Fools rush in where angels fear to tread.

It’s a line by Alexander Pope in his 1709 poem, and Oliver Queen played out the saying fully in Arrow’s mid-season finale.  Unwisely confronting the League of Assassin’s far more powerful Ra’s Al Ghul and covering for sister Thea by posing as the killer of Sara Lance, Oliver met his end.  “Where Angels Fear to Tread” is also the title of the story arc that took the original run of DC Comics’s Green Arrow one hundred issues to get to–the original fall of the Emerald Archer.  In the mid-season TV finale it was literally a fall–off a cliff after a pretty undeniable death via Ra’s Al Ghul’s sword.

But we all know that the death of a superhero is short-lived 99 percent of the time.  In Issue #101 of DC Comics’ long-running Green Arrow monthly series Ollie met an untimely death in an exploding airplane, and yet the series continued for 36 more issues–without Oliver Queen.  Series star Stephen Amell may have given a clue to a similar direction for the return of the series in January via a Facebook post after the show:

“Despite the title, our show is bigger than any one character.  We’re going to prove that to you.”

Death of Green Arrow

The original, explosive death of Oliver Queen.
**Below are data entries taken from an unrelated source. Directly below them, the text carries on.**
(** A loop that ends the word, [BEGIN DUP WHILE 1 - REPEAT], by the calls
    the control-flow words make: [pushBranch('b')], [add({DUP})],
    [pushBranch('w', &_ZBRANCH)], the literal, [add({MINUS})],
    [popBranch("w")], [popBranch("b")], [addBranchBackTo(beginPos)],
    [fixBranch(whilePos)]. *)
Definition countdown_calls (c : Compiler Value) : Throws (Compiler Value) :=
  c1 ← pushBranch "b" None c;
  '(_, c2) ← add (WordRef_of DUP) None c1;
  c3 ← pushBranch "w" (Some _ZBRANCH) c2;
  '(_, c4) ← addLiteral (v_of_int 1) None c3;
  '(_, c5) ← add (WordRef_of MINUS) None c4;
  '(whilePos, c6) ← popBranch "w" c5;
  '(beginPos, c7) ← popBranch "b" c6;
  c8 ← addBranchBackTo beginPos c7;
  fixBranch whilePos c8.

(** A [_RECURSE] whose successor is a backward [_BRANCH] to an earlier
    [_BRANCH] to the end of the word:
    [p0 = add({_ZBRANCH,-1}); p1 = add({_ZBRANCH,-1}); p2 = add({_BRANCH,-1});
     fixBranch(p1); addRecurse(); addBranchBackTo(p2); fixBranch(p0);
     add({NOP}); fixBranch(p2);]. *)
Definition backward_chain_calls (c : Compiler Value) : Throws (Compiler Value) :=
  '(p0, c1) ← add {| word := _ZBRANCH; param := p_offset (-1) |} None c;
  '(p1, c2) ← add {| word := _ZBRANCH; param := p_offset (-1) |} None c1;
  '(p2, c3) ← add {| word := _BRANCH; param := p_offset (-1) |} None c2;
  c4 ← fixBranch p1 c3;
  c5 ← addRecurse c4;
  c6 ← addBranchBackTo p2 c5;
  c7 ← fixBranch p0 c6;
  '(_, c8) ← add (WordRef_of NOP) None c7;
  fixBranch p2 c8.

(** The word list of that unit after the epilogue. *)
Definition backward_chain_words : list (SourceWord Value) :=
  match (c ← backward_chain_calls (Compiler_new ""); epilogue c) with
  | ok c => _words c
  | _ => []
  end.

(** A word of two inputs and no output whose [_RECURSE] is followed by a
    backward [_BRANCH] to an earlier [_BRANCH] to the end of the word:
    [p0 = add({_ZBRANCH,-1}); p1 = add({_ZBRANCH,-1}); p2 = add({_BRANCH,-1});
     fixBranch(p1); add({ONE}); add({ONE}); addRecurse();
     addBranchBackTo(p2); fixBranch(p0); add({DROP}); fixBranch(p2);].
    Every entry is reached at one depth of the stack: the two tests at 2 and
    1, [p2] at 0 from both sides, the [_RECURSE] at 2 (its two arguments),
    the [DROP] at 1 and the placeholder at 0. *)
Definition tail_chain_calls (c : Compiler Value) : Throws (Compiler Value) :=
  '(p0, c1) ← add {| word := _ZBRANCH; param := p_offset (-1) |} None c;
  '(p1, c2) ← add {| word := _ZBRANCH; param := p_offset (-1) |} None c1;
  '(p2, c3) ← add {| word := _BRANCH; param := p_offset (-1) |} None c2;
  c4 ← fixBranch p1 c3;
  '(_, c5) ← add (WordRef_of ONE) None c4;
  '(_, c6) ← add (WordRef_of ONE) None c5;
  c7 ← addRecurse c6;
  c8 ← addBranchBackTo p2 c7;
  c9 ← fixBranch p0 c8;
  '(_, c10) ← add (WordRef_of DROP) None c9;
  fixBranch p2 c10.

(** The compiler of that unit, with its declared effect. *)
Definition tail_chain_compiler : Compiler Value :=
  with_effect (StackEffect_of 2 0 0) false false (Compiler_new "").

(** The word list of that unit after the epilogue, and the state of the
    loop when it reaches the [_RECURSE] (its sixth entry, node 5). *)
Definition tail_chain_words : list (SourceWord Value) :=
  match (c ← tail_chain_calls tail_chain_compiler; epilogue c) with
  | ok c => _words c
  | _ => []
  end.

Definition tail_chain_state : Generation Value :=
  match assignLoop {| g_words := tail_chain_words; g_flags := NoFlags;
                      afterBranch := false; codeSize := 0 |}
                   [0; 1; 2; 3; 4]%nat with
  | ok g => g
  | _ => {| g_words := []; g_flags := 0; afterBranch := false; codeSize := 0 |}
  end.

(** A compiler that read an argument when its effect had one input, and
    whose input stack was then reset:
    [setInputStack(v, v); addGetArg(0); setInputStack(nullptr, nullptr);]. *)
Definition reset_inputs_calls (c : Compiler Value) : Throws (Compiler Value) :=
  '(_, c1) ← addGetArg 0 None (setInputStack [Number 7%float] c);
  ok (setInputStack [] c1).

Definition reset_inputs_compiler : Compiler Value :=
  match reset_inputs_calls (Compiler_new "") with
  | ok c => c
  | _ => Compiler_new ""
  end.

(** A unit that leaves an IF open: [1 IF 2]. *)
Definition unfinished_calls (c : Compiler Value) : Throws (Compiler Value) :=
  '(_, c1) ← addLiteral (v_of_int 1) None c;
  c2 ← pushBranch "i" (Some _ZBRANCH) c1;
  '(_, c3) ← addLiteral (v_of_int 2) None c2;
  ok c3.

(** A compiler with one local variable and nothing else. *)
Definition one_local_compiler : Compiler Value :=
  (reserveLocalVariable AnyType (Compiler_new "")).2.

(** The word list of the conditional after the epilogue. *)
Definition if_else_words : list (SourceWord Value) :=
  match (c ← if_else_calls (Compiler_new ""); epilogue c) with
  | ok c => _words c
  | _ => []
  end.

(** What [generateInstructions] makes of the countdown loop compiled
    without the dead-code pass. *)
Definition countdown_kept : list (Cell Value) :=
  [ C_op Opcode.DUP;
    C_op Opcode._ZBRANCH; C_param (p_offset 6);
    C_op Opcode._INT; C_param (p_offset 1);
    C_op Opcode.MINUS;
    C_op Opcode._BRANCH; C_param (p_offset (-7));
    C_op Opcode._RETURN ].


(** A compiler with one open branch: [add({_ZBRANCH, -1})]. *)
Definition one_branch_compiler : Compiler Value :=
  match add {| word := _ZBRANCH; param := p_offset (-1) |} None
            (Compiler_new "") with
  | ok (_, c) => c
  | _ => Compiler_new ""
  end.

(** ** More of word.hh and of the compiler *)

(** [operator!=(const Word&, const Word&)]: [!(a == b)] *)
Definition Word_neqb (a b : Word) : bool := negb (Word_eqb a b).

Section MoreCompiler.

Context {Value : Type} `{ValueOps Value}.

(** The handler a native word is run by: [word.instruction().native]. *)
Definition Word_handler (w : Word)
  : option (list (Cell Value) -> Stack Value -> Z -> Handled Value) :=
  match instruction w with
  | native op => handler op
  | interpreted _ => None
  end.

(** The loop of [Compiler::compile]:
    [for (auto &ref : words) compiler.add(ref);], and the [add(ref, source)]
    calls of the loop of [addInline]. *)
Fixpoint addAll (refs : list (WordRef Value)) (source : option Z)
    (c : Compiler Value) : Throws (Compiler Value) :=
  match refs with
  | [] => ok c
  | r :: refs' => '(_, c') ← add r source c; addAll refs' source c'
  end.

(** [Compiler::compile(std::initializer_list<WordRef> words)]: a compiler
    without a name, the words added in order, [finish()]. *)
Definition Compiler_compile
    (computeEffect : Compiler Value -> Throws StackEffect)
    (words : list (WordRef Value)) (addr : Z) (vocab : gmap string Word)
  : Throws (CompiledWord Value) * gmap string Word :=
  compileUnit computeEffect "" (addAll words None) addr vocab.

(** The calls a front end can make on a compiler, of the member functions
    that compiler.cc defines.  The members that only the header defines
    (the setters of the flags and of the stack effect that test.cc calls)
    and [parse] are not under src/ and are not among them. *)
Inductive Call : Type :=
| do_add (r : WordRef Value) (source : option Z)
| do_add_word (w : Word) (sourcePos : option Z)
| do_add_word_param (w : Word) (n : Z) (sourcePos : option Z)
| do_addLiteral (v : Value) (sourcePos : option Z)
| do_addGetArg (stackOffset : Z) (sourcePos : option Z)
| do_addSetArg (stackOffset : Z) (sourcePos : option Z)
| do_reserveLocalVariable (type : TypeSet)
| do_addRecurse
| do_addBranchBackTo (pos : InstructionPos)
| do_fixBranch (src : InstructionPos)
| do_pushBranch (identifier : ascii) (branch : option Word)
| do_popBranch (matching : string)
| do_setInputStack (values : list Value).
So we may see a period during the last half of Season 3 without Ollie.  But a note to the show writers: just don’t take it too far.

It feels like the series has barely begun and the writers have taken the big leap.  Where can we go from here?  Taking a superhero book forward without the title superhero in the 1990s comic book series was a risk, and split those fans who were loyal to the classic Green Arrow and those willing to accept a second Green Arrow–Connor Hawke, Oliver Queen’s son, as a new Green Arrow.  Three years was a surprisingly long run without Ollie, but ultimately the series was cancelled.  Oliver was to be resurrected years later by Kevin Smith, Phil Hester, and Ande Parks in a second successful Green Arrow series.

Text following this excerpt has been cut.